Monday, July 31, 2017


Ingredients for 4 servings

1 clove garlic, finely chopped
1 small onion, chopped
1 Tbsp. vegetable oil or lard
2 cubes Chicken flavor Cubes
2 cups shredded cooked chicken
2 medium ripe tomatoes
8 corn tortillas
additional vegetable oil or lard for frying flautas


Broil tomatoes about 8 minutes or until charred and well softened, turning occasionally. Remove skin from tomatoes. Process peeled tomatoes, onion, garlic and Bouillon with Chicken Flavor Cubes in blender or food processor until smooth.

Heat 1 tablespoon oil in medium skillet over medium heat. Add tomato mixture and shredded chicken and bring to a boil. Reduce heat and simmer about 3 minutes or until slightly thickened.

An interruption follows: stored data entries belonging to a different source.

(* ===== verification/OrderLists.v ===== *)
(** * OrderLists: the order listings

    [GET /api/orders] (the requester's own orders),
    [GET /api/orders/restaurant/:restaurantId] (a restaurant's orders, for
    its owner or an admin) in [src/backend/routes/orders.js], and
    [GET /api/admin/orders] in [src/backend/routes/admin.js].  Each is a
    [find_docs] with the query's filters, a sort and the pagination of
    [Query].  Dates are milliseconds since the epoch; the [date] filter of
    the restaurant listing is the day [[start, start + 24h)] (the route's
    [setDate(+1)] in local time is a 24-hour day away from daylight-saving
    changes). *)

From S2P Require Import Prelude Model Query Orders.

Open Scope dine_scope.

Definition day_ms : Z := 24 * 60 * 60 * 1000.

(** [if (status) query.status = status]: the raw string; one that names no
    status matches no order. *)
Definition status_matches (s : option string) (o : Order) : bool :=
  match s with
  | Some st => if String.eqb st "" then true else String.eqb (status_string (o_status o)) st
  | None => true
  end.

Definition page_ok (page limit maxlimit : Z) : bool :=
  Z.leb 1 page && Z.leb 1 limit && Z.leb limit maxlimit.

(** [GET /api/orders], behind [auth]: [{customer: req.user.id}], newest
    first, [limit] defaulting to 10 and at most 50. *)
Definition list_my_orders (uid : ObjectId) (page limit : Z) (status : option string)
  : handler DB (list (ObjectId * Order) * Pagination) :=
  guard (page_ok page limit 50) 400 "Validation failed" ;;
  db <- get_state ;;
  ret (list_page page limit
         (newest_first o_createdAt
            (find_docs (db_orders db) (fun o => bool_decide (o_customer o = uid) && status_matches status o)))).

(** [GET /api/orders/restaurant/:restaurantId], behind [restaurantAuth]. *)
Definition list_restaurant_orders (uid : ObjectId) (u : User) (rid : ObjectId) (page limit : Z)
  (status : option string) (date : option Z) : handler DB (list (ObjectId * Order) * Pagination) :=
  guard (page_ok page limit 50) 400 "Validation failed" ;;
  db <- get_state ;;
  r <- found (db_restaurants db !! rid) 404 "Restaurant not found" ;;
  guard (bool_decide (u_role u = role_admin) || bool_decide (r_owner r = uid))
    403 "Not authorized to view these orders" ;;
  let in_day o := match date with
                  | Some d => Z.leb d (o_createdAt o) && Z.ltb (o_createdAt o) (d + day_ms)
                  | None => true
                  end in
  ret (list_page page limit
         (newest_first o_createdAt
            (find_docs (db_orders db) (fun o => bool_decide (o_restaurant o = rid) &&
                                                status_matches status o && in_day o)))).

Record AdminOrderQuery := mkAdminOrderQuery {
  aq_page : Z;
  aq_limit : Z;
  aq_status : option string;
  aq_restaurant : option ObjectId;
  aq_customer : option ObjectId;
  aq_dateFrom : option Z;
  aq_dateTo : option Z;
  aq_sortBy : option string;
  aq_sortOrder : option string
}.

Definition admin_order_matches (q : AdminOrderQuery) (o : Order) : bool :=
  status_matches (aq_status q) o &&
  default true (option_map (fun r => bool_decide (o_restaurant o = r)) (aq_restaurant q)) &&
  default true (option_map (fun c => bool_decide (o_customer o = c)) (aq_customer q)) &&
  default true (option_map (fun d => Z.leb d (o_createdAt o)) (aq_dateFrom q)) &&
  default true (option_map (fun d => Z.leb (o_createdAt o) d) (aq_dateTo q)).

(** [sortOptions[sortBy]]: [createdAt] (the default) and [updatedAt]-free
    paths the model keeps; any other path sorts nothing. *)
Definition sort_admin_orders (q : AdminOrderQuery) (l : list (ObjectId * Order)) :=
  let asc := String.eqb (default "desc" (aq_sortOrder q)) "asc" in
  let sortBy := default "createdAt" (aq_sortBy q) in
  if String.eqb sortBy "createdAt" then
    sort_docs (fun a b => if asc then Z.leb (o_createdAt a) (o_createdAt b)
                          else Z.leb (o_createdAt b) (o_createdAt a)) l
  else l.

(** [GET /api/admin/orders], behind [adminAuth]. *)
Definition admin_list_orders (q : AdminOrderQuery) : handler DB (list (ObjectId * Order) * Pagination) :=
  guard (page_ok (aq_page q) (aq_limit q) 100) 400 "Validation failed" ;;
  db <- get_state ;;
  ret (list_page (aq_page q) (aq_limit q)
         (sort_admin_orders q (find_docs (db_orders db) (admin_order_matches q)))).

(** ** Properties *)

Lemma listed_in_matches {A} (created : A -> Z) (m : gmap ObjectId A) p page limit k x :
  (k, x) ∈ (list_page page limit (newest_first created (find_docs m p))).1 ->
  m !! k = Some x /\ p x = true.
Proof.
  simpl. intros Hin. eapply elem_of_sublist in Hin; [| apply paginate_sublist].
  by rewrite newest_first_perm, elem_of_find_docs in Hin.
Qed.

(** A customer's order listing holds only orders the customer placed. *)
Theorem list_my_orders_own uid page limit status db res db' :
  list_my_orders uid page limit status db = (Ok res, db') ->
  db' = db /\ forall k o, (k, o) ∈ res.1 -> db_orders db !! k = Some o /\ o_customer o = uid.
Proof.
  unfold list_my_orders. intros Hrun. hrun Hrun. injection Hrun as <- <-.
  split; [done |]. intros k o Hin. apply listed_in_matches in Hin as [Hk Hm].
  apply andb_true_iff in Hm as [Hm _]. by apply bool_decide_eq_true in Hm.
Qed.

(** A restaurant's order listing is answered only to its owner or an
    admin, and holds only orders of that restaurant. *)
Theorem list_restaurant_orders_scoped uid u rid page limit status date db res db' :
  list_restaurant_orders uid u rid page limit status date db = (Ok res, db') ->
  db' = db /\ (u_role u = role_admin \/ exists r, db_restaurants db !! rid = Some r /\ r_owner r = uid) /\
  forall k o, (k, o) ∈ res.1 -> db_orders db !! k = Some o /\ o_restaurant o = rid.
Proof.
  unfold list_restaurant_orders. intros Hrun.
  hrun Hrun; injection Hrun as <- <-; split_and!; try done.
  all: first
    [ match goal with Ho : _ || _ = true |- _ =>
        apply orb_true_iff in Ho as [Ho | Ho]; apply bool_decide_eq_true in Ho; solve [eauto] end
    | intros k o Hin; apply listed_in_matches in Hin as [Hk Hm];
      apply andb_true_iff in Hm as [Hm _]; apply andb_true_iff in Hm as [Hm _];
      by apply bool_decide_eq_true in Hm ].
Qed.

Heat 1-inch oil in large deep sided skillet over medium-high heat. Fry each tortilla about 10 seconds to soften; drain on paper towels. Divide chicken mixture between tortillas, roll up and secure each with a toothpick.

Fry flautas in batches in same skillet about 2 minutes or until crisp, turning occasionally. Drain on paper towels.

Serve, if desired, with guacamole and drizzle with Mexican crema or sour cream.